Gıda zehirlenmesi, mikroorganizmalar ya da bakteri toksinleri nedeniyle bozulmuş yiyeceklerin tüketilmesi sonucu ortaya çıkıyor. Bu vakaların daha çok mide, bağırsak sistem şikâyetleriyle seyreden, ani gelişen tablolar olduğunu kaydeden Dr.
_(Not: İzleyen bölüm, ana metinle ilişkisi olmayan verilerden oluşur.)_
(* ===== verification/StoreSamples.v ===== *)
(** A fresh journal file with two hash tables of one bucket each, on which the
    theorems about the store are applied. *)
From S2P Require Import Prelude Lookup3 Uuid Memory JournalDef JournalFile ObjectLemmas ArenaProofs.
From S2P Require Import HeaderProofs HashTableProofs DataProofs StoreProofs StoreOps JournalSeek.
From S2P Require Import BisectProofs ArraySearch JournalEntries JournalSamples StoreSpec.

Definition fresh_mem : mem :=
  stores [(off_header_size, 240); (off_arena_size, 64); (off_data_hash_table_offset, 256);
          (off_data_hash_table_size, 16); (off_field_hash_table_offset, 288); (off_field_hash_table_size, 16);
          (off_tail_object_offset, 272); (off_n_objects, 2); (240, 4); (248, 32); (272, 5); (280, 32)] ∅.

Definition fresh_file : JournalFile :=
  mkJF fresh_mem 304 304 3 true true true false false sample_metrics [] 256 288 0.

Definition fresh_objs : list (Z * Z * Z) := [(240, 4, 32); (272, 5, 32)].

Definition no_chains : Z -> list Z := fun _ => [].

Lemma fresh_mem_ok : mem_ok fresh_mem.
Proof. unfold fresh_mem, stores, fold_left. repeat apply mem_ok_store64. apply mem_ok_empty. Qed.

Lemma fresh_arena : arena fresh_file fresh_objs 304.
Proof.
  split.
  - apply fresh_mem_ok.
  - vm_compute. split; done.
  - vm_compute hdr. simpl. split_and!; try done;
      (split; [lia|vm_compute; reflexivity..|lia|vm_compute; split; done|vm_compute; done|vm_compute; done]).
  - vm_compute. done.
  - vm_compute. done.
  - vm_compute. split; done.
  - vm_compute. done.
  - vm_compute. done.
Qed.

Lemma fresh_side K `{!KindLaws K} tbl s :
  (tbl - hash_table_items, k_tty K, s) ∈ fresh_objs -> 32 <= s ->
  load64 fresh_mem tbl = 0 -> load64 fresh_mem (tbl + 8) = 0 -> side K fresh_file fresh_objs tbl 1 no_chains.
Proof.
  intros Hin Hs H1 H2. split; [split|].
  - lia.
  - exists s. split; [done|unfold hash_table_items; lia].
  - intros h Hh. assert (h = 0) as -> by lia. unfold head_hash_offset. rewrite Z.mul_0_r, Z.add_0_r. exact H1.
  - intros h Hh. assert (h = 0) as -> by lia. unfold tail_hash_offset. rewrite Z.mul_0_r, Z.add_0_r. exact H2.
  - intros h a _ Ha. by apply not_elem_of_nil in Ha.
  - intros h _. constructor.
  - intros h a _ Ha. by apply not_elem_of_nil in Ha.
Qed.

Lemma fresh_ready fuel : store_ready sample_env fuel fresh_file fresh_objs 304 no_chains no_chains.
Proof.
  split_and!; [|intros h _; simpl; lia..]. split.
  - apply fresh_arena.
  - split; [done|done|done|]. right. vm_compute. done.
  - apply (fresh_side (data_kind sample_env) 256 32); [constructor|lia|vm_compute; done..].
  - apply (fresh_side field_kind 288 32); [constructor; constructor|lia|vm_compute; done..].
Qed.

Lemma sample_page : page_ok sample_env.
Proof. exists 12. split; [lia|done]. Qed.

(** "A=B" *)
Definition sample_data : list Z := [65; 61; 66].

Lemma find_data_witness :
  exists r, journal_file_find_data_object sample_env 10 sample_data fresh_file = (Ok r, fresh_file)
    /\ match r with
       | Some p => (exists h, 0 <= h < data_buckets fresh_file /\ p ∈ no_chains h)
                   /\ data_of sample_env fresh_file p = Some sample_data
       | None => forall h a, 0 <= h < data_buckets fresh_file -> a ∈ no_chains h ->
                   data_of sample_env fresh_file a <> Some sample_data
       end.
Proof.
  exact (journal_file_find_data_object_correct sample_env 10 sample_mmap fresh_file fresh_objs 304
    no_chains no_chains sample_data (fresh_ready 10)).
Defined.

(** Appending "A=B" returns the first free offset, which holds it. *)
Lemma append_data_witness :
  exists f', journal_file_append_data sample_env 10 sample_data fresh_file = (Ok 304, f')
    /\ data_of sample_env f' 304 = Some sample_data.
Proof.
  destruct (journal_file_append_data_inserts sample_env 10 sample_mmap sample_page fresh_file fresh_objs 304
    no_chains no_chains sample_data) as (r & f' & objs' & end' & dch' & fch' & Hrun & _ & _ & Hr).
  - intros src b H. discriminate H.
  - intros _ H. vm_compute in H. by destruct H.
  - repeat constructor; unfold is_u8; lia.
  - apply fresh_ready.
  - vm_compute. done.
  - exists f'. assert (r = Ok 304) as ->.
    { change r with (r, f').1. rewrite <- Hrun. vm_compute. reflexivity. }
    split; [exact Hrun|]. apply Hr.
Defined.

Lemma compress_failure_witness :
  exists f', append_data_payload sample_env 304 (replicate 512 65) fresh_file = (Ok tt, f')
    /\ data_compressed f' 304 = true /\ data_of sample_env f' 304 = None.
Proof.
  apply (compress_failure_loses_data sample_env fresh_file 304 (replicate 512 65)).
  - reflexivity.
  - vm_compute. discriminate.
  - reflexivity.
Defined.

Lemma fresh_writable : writable fresh_file.
Proof. split; [done|done|done|]. right. vm_compute. done. Qed.

Lemma set_offline_witness :
  writable fresh_file
  /\ exists m, journal_file_set_offline fresh_file = (Ok tt, set_mem fresh_file m) /\ byte_at m off_state = STATE_OFFLINE
    /\ agree (fun a => a <> off_state) (jf_mem fresh_file) m
    /\ exists m', journal_file_set_online (set_mem fresh_file m) = (Ok tt, set_mem fresh_file m')
         /\ byte_at m' off_state = STATE_ONLINE /\ agree (fun a => a <> off_state) (jf_mem fresh_file) m'.
Proof. split; [apply fresh_writable|exact (set_offline_set_online fresh_file fresh_writable)]. Defined.

Lemma init_header_witness :
  exists m, journal_file_init_header sample_env (replicate 16 7) None fresh_file
            = (Ok tt, set_sizes (set_mem fresh_file m) 304 304).
Proof.
  destruct (init_header_verify_header sample_env fresh_file (replicate 16 7) None eq_refl eq_refl eq_refl)
    as (m & H & _).
  exists m. exact H.
Defined.

Lemma entry_seqnum_witness :
  exists r f', journal_file_entry_seqnum false fresh_file = (Ok r, f') /\ r = 0 + 1.
Proof.
  destruct (journal_file_entry_seqnum_grows fresh_file false fresh_mem_ok ltac:(vm_compute; done)
    ltac:(vm_compute; split; done)) as (r & f' & H & _ & _ & Hr & _).
  exists r, f'. split; [exact H|]. exact (proj1 (Hr eq_refl)).
Defined.

Lemma allocate_witness :
  exists f', journal_file_allocate sample_env 304 64 fresh_file = (Ok tt, f') /\ 304 + 64 <= arena_end f'.
Proof.
  destruct (journal_file_allocate_covers sample_env fresh_file 304 64 sample_page fresh_mem_ok
    ltac:(vm_compute; split; done) ltac:(vm_compute; done) ltac:(lia) ltac:(lia) ltac:(vm_compute; done))
    as (r & f' & H & Hr).
  exists f'. assert (r = Ok tt) as ->.
  { change r with (r, f').1. rewrite <- H. vm_compute. reflexivity. }
  split; [exact H|apply Hr].
Defined.

Lemma append_object_witness :
  exists f', journal_file_append_object sample_env OBJECT_ENTRY 64 fresh_file = (Ok 304, f')
    /\ is_object f' OBJECT_ENTRY 304 64.
Proof.
  destruct (journal_file_append_object_layout sample_env fresh_file fresh_objs 304 OBJECT_ENTRY 64
    sample_mmap sample_page fresh_arena fresh_writable ltac:(done) ltac:(done) ltac:(done))
    as (r & f' & objs' & end' & H & _ & _ & Hr).
  exists f'. assert (r = Ok 304) as ->.
  { change r with (r, f').1. rewrite <- H. vm_compute. reflexivity. }
  split; [exact H|apply Hr].
Defined.
Lemma append_items_ok e fuel iovec : mmap_ok e -> page_ok e -> compress_law e -> forall x f objs end_ dch fch N A,
  journal e f objs end_ dch fch N A -> Forall (fun data => payload_fits e f data /\ bytes_ok data) iovec ->
  end_ + data_cost iovec + 200 < 2 ^ 61 -> end_ + data_cost iovec <= 16 * Z.of_nat fuel ->
  exists r f', append_items e fuel iovec x f = (r, f')
    /\ exists objs' end' dch' fch', journal e f' objs' end' dch' fch' N A /\ extends f objs f' objs'
    /\ end_ <= end' <= end_ + data_cost iovec
    /\ (forall c, live objs' c -> centries f' (A c) c = held f objs A c)
    /\ match r with
       | Ok (its, x') => Forall2 (item_for e f' objs') iovec its /\ x' = foldl Z.lxor x its.*2
       | Err _ => True
       | _ => False
       end.
Proof.
  intros He Hpage Hlaw. induction iovec as [|data iovec IH]; intros x f objs end_ dch fch N A Hj Hfit Hsz Hfuel.
  { exists (Ok ([], x)), f. split; [done|]. exists objs, end_, dch, fch. split_and!; try done; try (simpl; lia).
    - apply extends_refl.
    - intros c Hl. by rewrite held_live. }
  cbn [data_cost foldr] in Hsz, Hfuel. fold (data_cost iovec) in Hsz, Hfuel.
  pose proof (data_cost_nonneg iovec) as Hcost. apply Forall_cons in Hfit as [[Hf1 Hb1] Hfit].
  pose proof (j_store _ _ _ _ _ _ _ _ Hj) as Hst. assert (0 <= zlen data) by (unfold zlen; lia).
  cbn [append_items].
  destruct (append_data_ok e fuel He Hpage f objs end_ dch fch data Hlaw Hf1 Hb1 Hst) as (r & f1 & Hrun & Hr).
  { eapply (side_fuel (data_kind e)); [apply Hst|apply Hst|lia]. }
  { eapply (side_fuel field_kind); [apply Hst|apply Hst|lia]. }
  { lia. }
  destruct Hr as (objs1 & end1 & dch1 & fch1 & Hst1 & Hex1 & Hgr1 & Hr).
  pose proof (gr_end _ _ _ _ _ _ _ Hgr1) as He1.
  destruct (journal_extends _ _ _ _ _ _ _ _ _ _ _ _ _ _ Hj Hst1 Hex1 Hgr1) as [Hj1 Hheld1].
  assert (forall c, live objs1 c -> centries f1 (A c) c = held f objs A c) as Hh1 by done.
  destruct r as [p|er| |]; try done.
  2:{ exists (Err er), f1. split; [unfold bind; by rewrite Hrun|]. exists objs1, end1, dch1, fch1.
      split_and!; try done; simpl; lia. }
  destruct Hr as ([s Hin] & Hdata & Hhash & _). rewrite (run_bind _ _ _ _ _ Hrun). run. rewrite Hhash.
  destruct (IH (Z.lxor x (data_hash64 data)) f1 objs1 end1 dch1 fch1 N A Hj1) as (r2 & f2 & Hrun2 & Hr2).
  { eapply Forall_impl; [exact Hfit|]. intros d [Hd1 Hd2]. split; [|done]. unfold payload_fits in *.
    by rewrite (sh_xz _ _ (ex_handle _ _ _ _ Hex1)). }
  { lia. }
  { lia. }
  destruct Hr2 as (objs2 & end2 & dch2 & fch2 & Hj2 & Hex2 & He2 & Hheld2 & Hr2).
  assert (forall c, live objs2 c -> centries f2 (A c) c = held f objs A c) as Hheld.
  { intros c Hl. eapply held_trans; [intros y; by eapply extends_in|exact Hheld1|by apply Hheld2]. }
  destruct r2 as [[its x']|er| |]; try done.
  - rewrite (run_bind _ _ _ _ _ Hrun2). exists (Ok ((p, data_hash64 data) :: its, x')), f2. split; [done|].
    destruct Hr2 as [Hits ->].
    exists objs2, end2, dch2, fch2. split_and!; try done; try (simpl; lia); [by eapply extends_trans|].
    constructor; [|done]. split_and!; [|simpl|done|simpl].
    + exists s. by eapply extends_in.
    + erewrite (extends_data_of e f1 objs1 f2 objs2 end1); [done|apply Hst1|done|done].
    + erewrite (extends_data_hash f1 objs1 f2 objs2 end1); [exact Hhash|apply Hst1|done|done].
  - exists (Err er), f2. split; [unfold bind; by rewrite Hrun2|]. exists objs2, end2, dch2, fch2.
    split_and!; try done; try (simpl; lia). by eapply extends_trans.
Qed.
#[export] Instance entry_item_le_total : Total entry_item_le.
Proof. intros a b. unfold entry_item_le. lia. Qed.

#[export] Instance entry_item_le_trans : Transitive entry_item_le.
Proof. intros a b c. unfold entry_item_le. lia. Qed.

Lemma foldl_lxor_range l x : is_u64 x -> Forall is_u64 l -> is_u64 (foldl Z.lxor x l).
Proof.
  intros Hx Hl. revert x Hx. induction Hl as [|y l Hy Hl IH]; intros x Hx; [done|].
  simpl. apply IH. apply (lxor_range x y 64); unfold is_u64 in *; lia.
Qed.

(** What old objects hold is kept: entries as they are, data objects their data. *)
Record contents_kept (e : Env) (f : JournalFile) (objs : list (Z * Z * Z)) (f' : JournalFile)
    (objs' : list (Z * Z * Z)) : Prop := {
  ck_in : forall x, x ∈ objs -> x ∈ objs';
  ck_data : forall d s, (d, OBJECT_DATA, s) ∈ objs -> data_of e f' d = data_of e f d;
  ck_hash : forall d s, (d, OBJECT_DATA, s) ∈ objs -> load64 (jf_mem f') (d + data_hash) = load64 (jf_mem f) (d + data_hash);
  ck_entry : forall p s x, (p, OBJECT_ENTRY, s) ∈ objs -> p <= x < p + s ->
    byte_at (jf_mem f') x = byte_at (jf_mem f) x;
  ck_header : forall x, ident x \/ off_data_hash_table_offset <= x < off_tail_object_offset ->
    byte_at (jf_mem f') x = byte_at (jf_mem f) x;
  ck_tables : jf_data_hash_table f' = jf_data_hash_table f /\ jf_field_hash_table f' = jf_field_hash_table f }.

Lemma contents_kept_refl e f objs : contents_kept e f objs f objs.
Proof. done. Qed.

(** The header's part that is written once is not touched. *)
Lemma entry_step_ident f objs end_ f' objs' end' x :
  arena f objs end_ -> entry_step f objs end_ f' objs' end' ->
  ident x \/ off_data_hash_table_offset <= x < off_tail_object_offset ->
  byte_at (jf_mem f') x = byte_at (jf_mem f) x.
Proof.
  intros Har Hs Hx. destruct (arena_above _ _ _ Har) as [? _]. unfold ident in Hx.
  apply (es_frame _ _ _ _ _ _ Hs); [hlia|].
  intros [?|[?|[?|[?|[(d & s & Hd & ?)|(d & s & Hd & ?)]]]]]; try hlia;
    destruct (arena_object _ _ _ Har _ _ _ Hd); hlia.
Qed.

Lemma contents_kept_trans e f1 o1 f2 o2 f3 o3 :
  contents_kept e f1 o1 f2 o2 -> contents_kept e f2 o2 f3 o3 -> contents_kept e f1 o1 f3 o3.
Proof.
  intros [I1 D1 H1 E1 X1 [T1 U1]] [I2 D2 H2 E2 X2 [T2 U2]]. split; [auto|..].
  - intros d s Hd. rewrite (D2 d s), (D1 d s) by auto. done.
  - intros d s Hd. rewrite (H2 d s), (H1 d s) by auto. done.
  - intros p s x Hp Hx. rewrite (E2 p s x), (E1 p s x) by auto. done.
  - intros x Hx. rewrite X2, X1 by done. done.
  - split; congruence.
Qed.

Lemma contents_kept_extends e f objs end_ f' objs' :
  arena f objs end_ -> extends f objs f' objs' -> contents_kept e f objs f' objs'.
Proof.
  intros Har Hex. split.
  - intros x. by eapply extends_in.
  - intros d s Hd. by eapply extends_data_of.
  - intros d s Hd. by eapply extends_data_hash.
  - intros p s x Hp Hx. eapply (ex_object _ _ _ _ Hex); [exact Hp|done|done|done|by intros [?|?]].
  - intros x Hx. apply (ex_header _ _ _ _ Hex). tauto.
  - split; [apply (sh_data _ _ (ex_handle _ _ _ _ Hex))|apply (sh_field _ _ (ex_handle _ _ _ _ Hex))].
Qed.

Lemma contents_kept_step e f objs end_ f' objs' end' :
  arena f objs end_ -> entry_step f objs end_ f' objs' end' -> contents_kept e f objs f' objs'.
Proof.
  intros Har Hs. split.
  - intros x. eapply es_in, Hs.
  - intros d s Hd. by eapply entry_step_data_of.
  - intros d s Hd. by eapply entry_step_data_hash.
  - intros p s x Hp Hx. by eapply entry_step_object.
  - intros x Hx. by eapply entry_step_ident.
  - split; [apply (es_data_table _ _ _ _ _ _ Hs)|apply (es_field_table _ _ _ _ _ _ Hs)].
Qed.

(** The items of an entry: one for each of the data, sorted by offset. *)
Definition items_for (e : Env) (f : JournalFile) (objs : list (Z * Z * Z)) (iovec : list (list Z))
    (its : list (Z * Z)) (xor : Z) : Prop :=
  Sorted entry_item_le its
  /\ exists its0, its ≡ₚ its0 /\ Forall2 (item_for e f objs) iovec its0 /\ xor = foldl Z.lxor 0 its0.*2.

(** The room and the fuel appending an entry needs. *)
Definition entry_fits (fuel : nat) (end_ N : Z) (iovec : list (list Z)) : Prop :=
  let n := zlen iovec in
  let need := end_ + data_cost iovec + entry_cost N n in
  need + 300 + 16 * (N + 1 + n) < 2 ^ 61 /\ need <= 16 * Z.of_nat fuel.

(** A handle whose size fields catch up with the file. *)
Lemma post_change_step f objs end_ :
  arena f objs end_ -> writable f -> entry_step f objs end_ (journal_file_post_change f) objs end_.
Proof.
  intros [Hm Hh Ho Ht Hn Ha Hs He] [? ? ? ?]. split; try done.
  - split; [exact Hm|exact Hh| |exact Ht|exact Hn| | |exact He].
    + eapply objects_from_agree; [exact Ho|apply agree_refl|cbn; lia].
    + change (arena_end f <= jf_last_size f <= jf_last_size f). lia.
    + cbn. lia.
  - exists []. by rewrite app_nil_r.
Qed.
(** SD_JOURNAL_INVALIDATE or SD_JOURNAL_APPEND *)
Definition SD_JOURNAL_NOP := 0.
Definition SD_JOURNAL_APPEND := 1.
Definition SD_JOURNAL_INVALIDATE := 2.
Definition determine_change : J Z := fun j =>
  (Ok (if negb (j_current_invalidate_counter j =? j_last_invalidate_counter j) then SD_JOURNAL_INVALIDATE
       else SD_JOURNAL_APPEND),
   set_invalidate j (j_current_invalidate_counter j) (j_current_invalidate_counter j)).

End Next.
Elif Ünüvar, bazen ciddi nörolojik tablolara hatta nadiren ölümlere de neden olabileceğini vurguladı. Gıda zehirlenmelerinin tek bir kişiyi veya ayrı bulaş olan yiyeceklerden yemiş bir grup insanı da etkileyebileceğini söyleyen Dr. Elif Ünüvar, şöyle devam etti: “Gıda zehirlenmesinin en yaygın nedenlerinden biri virüsler ve virüs içinde norovirüs ve rota virüslerdir. Bakteriler içinde de salmonella ve esherichia colidir. Hijyenik olmayan gıda veya su tüketen kişilerde hastalık oluşturması yüksek ihtimaldir”.
Gıda zehirlenmesinin en genel nedeninin soğuk zinciri bozulmuş besinler ve hijyen eksikliği olduğunu, besinlerin sıcakta bekletilmemesi gerektiğini ifade eden Dr. Elif Ünüvar, yaygın belirtilerinin mide bulantısı veya kramp, karın ağrısı, sulu veya kanlı ishal, ateş olduğunu söyledi. Dr. Elif Ünüvar, hastalığın 1-3 gün içerisinde bitebileceğini nadir de olsa bazen bakterilerin türü, enfeksiyonun şiddeti ve kişinin vücut direncine göre bir haftaya kadar da devam edebileceğini kaydetti. Gıda zehirlenmelerinin en erken 30 dakika ile 1 saat içerisinde belirtilerinin görülebileceğini ifade eden Dr. Elif Ünüvar, 24 saat içinde 6‘dan fazla ishal, kusmada veya dışkıda kan, 38.5 derecenin üzerinde görülen ateş, şiddetli karın ağrısı gibi durumlarda vakit kaybedilmeden mutlaka bir sağlık kuruluşuna başvurulması gerektiğini kaydetti. Nadir de olsa ciddi komplikasyonlar gelişebileceğini ekleyen Dr. Elif Ünüvar, özellikle 5 yaş altı çocuklarda, yaşlılarda ve bağışıklık sistemi baskılanmış hastalarda ciddi durumlarla sonuçlanabileceğini kaydetti.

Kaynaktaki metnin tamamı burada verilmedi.